Alan sounds ever-so-slightly-jealous of his wife's talents... He writes: "My observation on toilet etiquette is that blokes never ever talk to strangers, except for maybe a cursory nod or grunt. Based on my wife's experience though, she never seems to visit a crowded loo at a social event with the inevitable queue without making at least one friend for life!"
Todd has this advice for those using urinals: "What about 'pants down' at the urinal? In my view, there is nothing more disturbing than taking the blind corner into the men's and being met by the bare arse of one of your colleagues. It is an experience that is hard to forget."
And Stephanie writes: "Having spent time on both sides due to being born half-boy half-girl and being wrongfully surgically modified to be a boy when I was born, I feel well qualified to comment here.
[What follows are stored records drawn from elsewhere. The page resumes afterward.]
Lemma C6_Cleanup_removes_expired_only_witness :
  0 < 90
  ∧ wrappingAddDate 0 (- 90) = 0 - 90 * day
  ∧ incidents (agedIncidents []) !! "inc-old" = Some 21%positive
  ∧ incidents (CleanupOldIncidents marshalIDs wrappingAddDate rangeToList 0 90
                 (agedIncidents [])).2 !! "inc-old" = None
  ∧ incidents (CleanupOldIncidents marshalIDs wrappingAddDate rangeToList 0 90
                 (agedIncidents [])).2 !! "inc-recent" = Some 22%positive
  ∧ incidents (CleanupOldIncidents marshalIDs wrappingAddDate rangeToList 0 90
                 (agedIncidents [])).2 !! "inc-open" = Some 24%positive.
Proof.
  pose proof (C6_Cleanup_removes_expired_only marshalIDs wrappingAddDate rangeToList
                rangeToList_entries 0 90 (agedIncidents [])) as [_ H].
  assert (wrappingAddDate 0 (- 90) = 0 - 90 * day) as Hexact.
  { apply (wrappingAddDate_exact 0 90); [split; vm_compute; discriminate|lia]. }
  destruct (H ltac:(lia)) as (Hother & _ & Hentries).
  split; [lia|]. split; [exact Hexact|]. split; [reflexivity|]. split; [|split].
  - apply (Hentries Hexact "inc-old" 21%positive); [reflexivity|].
    split; [reflexivity|]. eexists. split; [reflexivity|]. vm_compute. reflexivity.
  - apply (Hentries Hexact "inc-recent" 22%positive); [reflexivity|].
    right. right. eexists. split; [reflexivity|]. vm_compute. discriminate.
  - apply (Hother "inc-open" 24%positive); [reflexivity|].
    right. reflexivity.
Defined.


(** On that store the rename fails: the call reports it and ["inc-old"]
    stays removed. *)
Example P5_retention_with_failed_persist :
  let result := CleanupOldIncidents marshalIDs utcAddDate rangeToList 0 90
                  (agedIncidents [false; true]) in
  result.1 = Some (ErrPersistCleanup ErrRenameTemp)
  ∧ Get "inc-old" result.2 = inl (ErrNotFound "inc-old")
  ∧ Get "inc-recent" result.2 = inr 22%positive
  ∧ Get "inc-active" result.2 = inr 23%positive
  ∧ Count result.2 = 3%nat.
Proof. vm_compute. repeat split. Qed.

(** *** Loading at start *)

(** C8, refuted as stated: the data directory holds an [incidents.json]
    that does not parse; [LoadFromFile] on the new store returns the
    unmarshal error, yet [NewIncidentStoreWithPersistence] returns no error. *)
Lemma C8_counterexample_load_error_not_returned :
  ¬ (∀ dataDir s err,
       (LoadFromFile unmarshalEmpty
          (set_filePath (filepath_Join dataDir "incidents.json")
             (set_incidents ∅ (next_fault (record (CallMkdirAll dataDir) s)).2))).1
       = Some err →
       (NewIncidentStoreWithPersistence unmarshalEmpty dataDir s).1 ≠ None).
Proof.
  intros H.
  apply (H "/data" (set_files {["/data/incidents.json" := "{not json"]} emptyState)
           ErrUnmarshal); reflexivity.
Qed.
(** * AtmosTrack and telecom-churn ETL pipelines: a shallow embedding

    The Python sources are embedded stage by stage:
    - [Num]: the cells of a pandas numeric column (a number or NaN) and the
      Python operators the sources apply to them;
    - [Py]: dictionaries, raised exceptions and the pandas parsers;
    - [Transformer]: AtmosTrack_ETL_pipeline/transform.py (first script);
    - [Fetcher]: AtmosTrack_ETL_pipeline/extract.py;
    - [Loader]: AtmosTrack_ETL_pipeline/load.py;
    - [Validator]: ETL_Pipeline/task3/scripts/validate.py together with the
      contract mapping of ETL_Pipeline/task3/scripts/transform.py;
    - [Transformer2]: the second script of AtmosTrack_ETL_pipeline/transform.py;
    - [RawNames]: the names extract.py gives the raw files;
    - [ChurnLoader]: the batch upload of ETL_Pipeline/task3/scripts/load.py;
    - [Telecom]: the engineered columns of
      ETL_Pipeline/task3/scripts/transform.py;
    - [Pipeline]: AtmosTrack_ETL_pipeline/run_pipeline.py;
    - [Double]: Python floats as IEEE 754 doubles;
    - [Transformer64]: the first script of
      AtmosTrack_ETL_pipeline/transform.py once more, on doubles.

    [Num] and the modules built on it represent a finite float by an exact
    rational, without rounding or overflow, and parse a time value by value;
    NaN is kept as a separate constructor because the sources' behaviour
    depends on it.  [Double] and [Transformer64] embed the first transform
    script with the arithmetic of doubles (rounding, infinities, NaN) and
    with the time column parsed as a column.

    All definitions come first; the properties proved about them follow. *)

From Stdlib Require Import QArith ZArith List String Bool Lia DecimalString.
From Stdlib Require Import Lqa Sorted.
From Stdlib Require Floats.SpecFloat.
Import ListNotations.
Open Scope string_scope.

(* ------------------------------------------------------------------ *)
(** ** Numeric cells *)

Module Num.

(** A cell of a float64 column: a finite number or NaN. *)
Inductive cell : Type :=
| Fin (q : Q)
| NaN.

Definition isna (c : cell) : bool :=
  match c with NaN => true | Fin _ => false end.

(** Python [x * y] and [x + y] on floats: NaN is absorbing. *)
Definition mul (x y : cell) : cell :=
  match x, y with
  | Fin a, Fin b => Fin (a * b)
  | _, _ => NaN
  end.

Definition add (x y : cell) : cell :=
  match x, y with
  | Fin a, Fin b => Fin (a + b)
  | _, _ => NaN
  end.

(** Python [x <= k] and [x > k] against a numeric literal: every comparison
    with NaN is False. *)
Definition le (x : cell) (k : Q) : bool :=
  match x with
  | Fin a => Qle_bool a k
  | NaN => false
  end.

Definition gt (x : cell) (k : Q) : bool :=
  match x with
  | Fin a => negb (Qle_bool a k)
  | NaN => false
  end.

(** Numeric equality of cells, up to the representation of rationals. *)
Definition eqv (x y : cell) : Prop :=
  match x, y with
  | Fin a, Fin b => a == b
  | NaN, NaN => True
  | _, _ => False
  end.

End Num.

(* ------------------------------------------------------------------ *)
(** ** Python values shared by the scripts *)

Module Py.

(** A [dict] (or a JSON object) as the list of its items in insertion
    order. *)
Definition dict (V : Type) : Type := list (string * V).

Fixpoint dict_get {V : Type} (d : dict V) (key : string) : option V :=
  match d with
  | [] => None
  | (k, v) :: rest => if String.eqb k key then Some v else dict_get rest key
  end.

(** The outcome of a call: a value, or a raised exception. *)
Inductive result (A : Type) : Type :=
| Ok (a : A)
| Raise (exn : string).
Arguments Ok {A} a.
Arguments Raise {A} exn.

(** [str(n)] for an integer. *)
Definition str_of_Z (z : Z) : string := NilZero.string_of_int (Z.to_int z).

(** The values met in the arrays of a JSON document and in the cells of a
    frame read from a file: a number, null (a missing value), or text. *)
Inductive json : Type :=
| JNum (q : Q)
| JNull
| JStr (s : string).

(** A pandas timestamp, as far as the scripts observe it: its ISO text and
    its hour of the day. *)
Record Timestamp : Type := mk_Timestamp {
  isoformat : string;
  dt_hour : Z
}.

(** The pandas parsers the scripts rely on: [pd.to_datetime] with
    [errors="coerce"] on one value ([None] stands for NaT), the parsing of
    a numeric string by [pd.to_numeric], and [pd.to_datetime] with
    [errors="coerce"] on a column, which infers the format from the column
    and is therefore given for a column as a whole: the timestamp, or NaT,
    of each position. *)
Class Pandas : Type := {
  to_datetime : json -> option Timestamp;
  str_to_float : string -> option Q;
  to_datetime_coerce : list json -> nat -> option Timestamp
}.

(** The rows of a frame with their positions. *)
Definition enumerate {A : Type} (l : list A) : list (nat * A) :=
  combine (seq 0 (List.length l)) l.

(** [pd.to_numeric(..., errors="coerce")] on one value. *)
Definition to_numeric {P : Pandas} (v : json) : Num.cell :=
  match v with
  | JNum q => Num.Fin q
  | JNull => Num.NaN
  | JStr s => match str_to_float s with
              | Some q => Num.Fin q
              | None => Num.NaN
              end
  end.

End Py.

(* ------------------------------------------------------------------ *)
(** ** transform.py (AtmosTrack) *)

Module Transformer.
Import Py Num.

(** *** Feature engineering *)

Definition compute_aqi (pm2_5 : cell) : string :=
  if le pm2_5 50 then "Good"
  else if le pm2_5 100 then "Moderate"
  else if le pm2_5 200 then "Unhealthy"
  else if le pm2_5 300 then "Very Unhealthy"
  else "Hazardous".

(** A pandas Series restricted to its numeric entries, by column name, and
    [Series.get(key, default)]: the default is returned only when the key is
    not in the index. *)
Definition series : Type := dict cell.

Definition get (row : series) (key : string) (default : cell) : cell :=
  match dict_get row key with
  | Some v => v
  | None => default
  end.

Definition compute_severity (row : series) : cell :=
  add (add (add (add (add
    (mul (get row "pm2_5" (Fin 0)) (Fin 5))
    (mul (get row "pm10" (Fin 0)) (Fin 3)))
    (mul (get row "nitrogen_dioxide" (Fin 0)) (Fin 4)))
    (mul (get row "sulphur_dioxide" (Fin 0)) (Fin 4)))
    (mul (get row "carbon_monoxide" (Fin 0)) (Fin 2)))
    (mul (get row "ozone" (Fin 0)) (Fin 3)).

Definition classify_risk (severity : cell) : string :=
  if gt severity 400 then "High Risk"
  else if gt severity 200 then "Moderate Risk"
  else "Low Risk".

(** *** Raw artifacts *)

(** A raw file: the stem of its name and [data.get("hourly", {})]. *)
Record raw_file : Type := mk_raw_file {
  stem : string;
  hourly_of : dict (list json)
}.

(** [s.split(sep)[0]]: the part of [s] before the first occurrence of
    [sep]. *)
Fixpoint split_head (sep s : string) : string :=
  if String.prefix sep s then ""
  else match s with
       | EmptyString => ""
       | String c s' => String c (split_head sep s')
       end.

(** [pd.DataFrame(hourly)]: the number of rows, or ValueError when the arrays
    differ in length. *)
Definition DataFrame (hourly : dict (list json)) : result nat :=
  match hourly with
  | [] => Ok 0%nat
  | (_, v) :: rest =>
      if forallb (fun kv => Nat.eqb (List.length (snd kv)) (List.length v)) rest
      then Ok (List.length v)
      else Raise "ValueError"
  end.

(** The subset of [dropna] on line 80. *)
Definition pollutants : list string :=
  ["pm10"; "pm2_5"; "carbon_monoxide"; "nitrogen_dioxide"; "ozone";
   "sulphur_dioxide"].

(** A row of the frame after the numeric conversion (line 77). *)
Record num_row : Type := mk_num_row {
  nr_city : string;
  nr_pm10 : cell;
  nr_pm2_5 : cell;
  nr_carbon_monoxide : cell;
  nr_nitrogen_dioxide : cell;
  nr_ozone : cell;
  nr_sulphur_dioxide : cell;
  nr_uv_index : cell
}.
"The first thing I want to say is that not having to visit men's toilets is worth all the trials and tribulations that transitioning presented. I could never understand why there is usually a pool of urine on the floor around the urinal? Seriously I never had a problem hitting the hole in my 50 years of being a boy and I certainly didn't have much to aim with (all part of being hermaphrodite!). Maybe men should concentrate on their aim rather than conversation?
"Female toilets on the contrary are much more pleasant places to be and I regularly speak with other users even if it's just to say 'hello' and a smile while washing my hands!"